Het brandofferaltaar was gemaakt van acaciahout. Om het altaar vuurbestendig te maken werd het overtrokken met koper. Al het materiaal dat gebruikt werd in relatie met het brandofferaltaar was gemaakt van koper: potten, scheppen, sprengbekkens, vorken en vuurpannen. Ook de draagstokken waren van acaciahout met koper overtrokken.
Halverwege het altaar was een koperen tralienetwerk met vier koperen ringen. Deze ringen dienden om de draagstokken door te steken zodat het altaar gedragen kon worden. Het tralienetwerk was de enige ‘bodem’ van (of beter: in) het brandofferaltaar, dat dus eigenlijk hol was.
De hoornen van het Altaar.
Deze wijzen naar de krachtige schuilplaats van de verlossing.
Hoornen = een symbool van kracht.

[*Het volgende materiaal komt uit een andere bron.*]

Lemma decreaseKey_ok p newVal h x :
  heap_ok h → element_at p (root h) = Some x → klt x newVal = false →
  ∃ h' rest, decreaseKey p newVal h = Some (true, h') ∧ heap_ok h' ∧
    entries (root h) ≡ₚ (p, x) :: rest ∧ entries (root h') ≡ₚ (p, newVal) :: rest.
Proof.
  intros Hok Ex Hle. unfold decreaseKey. rewrite Ex. simpl. rewrite Hle.
  pose proof Hok as [[Hr|Hs] Hi Hf]; [by rewrite Hr in Ex|].
  assert (∃ r rest, (if is_root p h then Some (set_element newVal (root h))
            else '(t, n) ← unlink p (root h); compareAndLink t (set_element newVal n)) = Some r ∧
          single r ∧ entries (root h) ≡ₚ (p, x) :: rest ∧ entries r ≡ₚ (p, newVal) :: rest)
    as (r & rest & Er & Sr & P1 & P2).
  { unfold is_root. destruct (root h) as [|i c e s] eqn:Eroot; [done|].
    destruct (bool_decide_reflect (i = p)) as [->|Hne].
    - simpl in Ex. rewrite decide_True in Ex by done. simplify_eq.
      destruct Hs as (He & Hc & ->). exists (Node p c newVal Nil), (entries c). split_and!; try done.
      + simpl. split_and!; try done. eapply Forall_impl; [exact He|]. intros y. by apply le_trans.
      + simpl. solve_Permutation.
      + simpl. solve_Permutation.
    - pose proof Hs as (He & Hc & ->). simpl in Ex. rewrite decide_False in Ex by done.
      destruct (element_at p c) as [y|] eqn:Ec; [|done]. simplify_eq.
      destruct (unlink_ok p c x Hc Ec) as (c' & d & E & Hc' & (Hd & Od & _) & P).
      simpl. rewrite decide_False, E by done. simpl.
      destruct (link_ok (Node i c' e Nil) (Node p d newVal Nil)) as (r & Er & Sr & Pr).
      { simpl. split_and!; [|done..]. rewrite <- !entries_elements in *.
        rewrite P, fmap_app in He. by apply Forall_app in He as [? _]. }
      { simpl. split_and!; try done. eapply Forall_impl; [exact Hd|]. intros y. by apply le_trans. }
      exists r, ((i, e) :: entries c' ++ entries d). split_and!; [done..| |].
      + rewrite P. simpl. solve_Permutation.
      + rewrite Pr. simpl. solve_Permutation. }
  exists {| root := r; fresh := fresh h |}, rest. split_and!; [|split|done..].
  - destruct (is_root p h); [by simplify_eq|].
    destruct (unlink p (root h)) as [[t n]|]; [|done]. simpl in *. by rewrite Er.
  - by right.
  - cbn [root]. rewrite P2. rewrite P1 in Hi. done.
  - cbn [root fresh]. rewrite P2. rewrite P1 in Hf. apply Forall_cons in Hf as [? ?]. by constructor.
Qed.

Lemma clone_elements t n : elements (clone t n).1 = elements t.
Proof.
  revert n. induction t as [|i c IHc e s IHs]; intros n; simpl; [done|].
  specialize (IHc (S n)). destruct (clone c (S n)) as [c' n1].
  specialize (IHs n1). destruct (clone s n1) as [s' n2]. simpl in *. by rewrite IHc, IHs.
Qed.

#[export] Instance pairing_impl : HeapImpl K heap := {
  exec := call_heap;
  items h := elements (root h);
  ok := heap_ok;
  exec_ok := pairing_call_heap_ok;
}.
End pairing.

(** PairingHeap is a priority queue with positions: after any calls of a
    client the answers were those of a sorted list with duplicates, without a
    null pointer dereference; the copy has the same items; and decreaseKey at
    the position of an item changes just this item, which keeps its position,
    or throws and changes nothing when the new value is larger. *)
Lemma pairing_implements_priority_queue `{KeyOrder K} (cs : list (call K)) :
  ∃ h : heap, exec_run cs construct = Some ((spec_run cs []).1, h) ∧
    elements (root h) ≡ₚ (spec_run cs []).2 ∧
    elements (clone (root h) (fresh h)).1 = elements (root h) ∧
    ∀ p x newVal, element_at p (root h) = Some x →
      if klt x newVal then decreaseKey p newVal h = Some (false, h)
      else ∃ h' rest, decreaseKey p newVal h = Some (true, h') ∧ heap_ok h' ∧
             entries (root h) ≡ₚ (p, x) :: rest ∧ entries (root h') ≡ₚ (p, newVal) :: rest.
Proof.
  destruct (queue_run_ok (T:=heap) cs construct []) as (h & E & Hok & P);
    [by repeat constructor|constructor|done|].
  exists h. split_and!; [done..|apply clone_elements|]. intros p x newVal Ex.
  destruct (klt x newVal) eqn:El; [|by eapply decreaseKey_ok].
  unfold decreaseKey. rewrite Ex. simpl. by rewrite El.
Qed.

End PairingHeap.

Dat kunnen we onder vinden in de volgende Bijbelgedeelten.

Psalmen 18: 3
De HEERE is mijn rots en mijn burcht en mijn Bevrijder, mijn God, mijn rots, tot Wie ik de toevlucht neem, mijn schild en de hoorn van mijn heil, mijn veilige vesting.

Habakuk 3: 4 (Staten Vertaling)
En er was een glans als des lichts, Hij had hoornen aan Zijn hand, en aldaar was Zijn sterkte verborgen.

Lukas 1: 69
En Hij heeft een hoorn van zaligheid voor ons opgericht in het huis van David, Zijn knecht.

Openbaring 5: 6
En ik zag, en zie: te midden van de troon en van de vier dieren en te midden van de ouderlingen stond een Lam als geslacht, met zeven horens en zeven ogen. Dat zijn de zeven Geesten van God, die uitgezonden zijn over heel de aarde.

Hebreeën 9:12
Hij is niet door bloed van bokken en kalveren, maar door Zijn eigen bloed eens en voor altijd binnengegaan in het heiligdom en heeft daardoor een eeuwige verlossing teweeggebracht.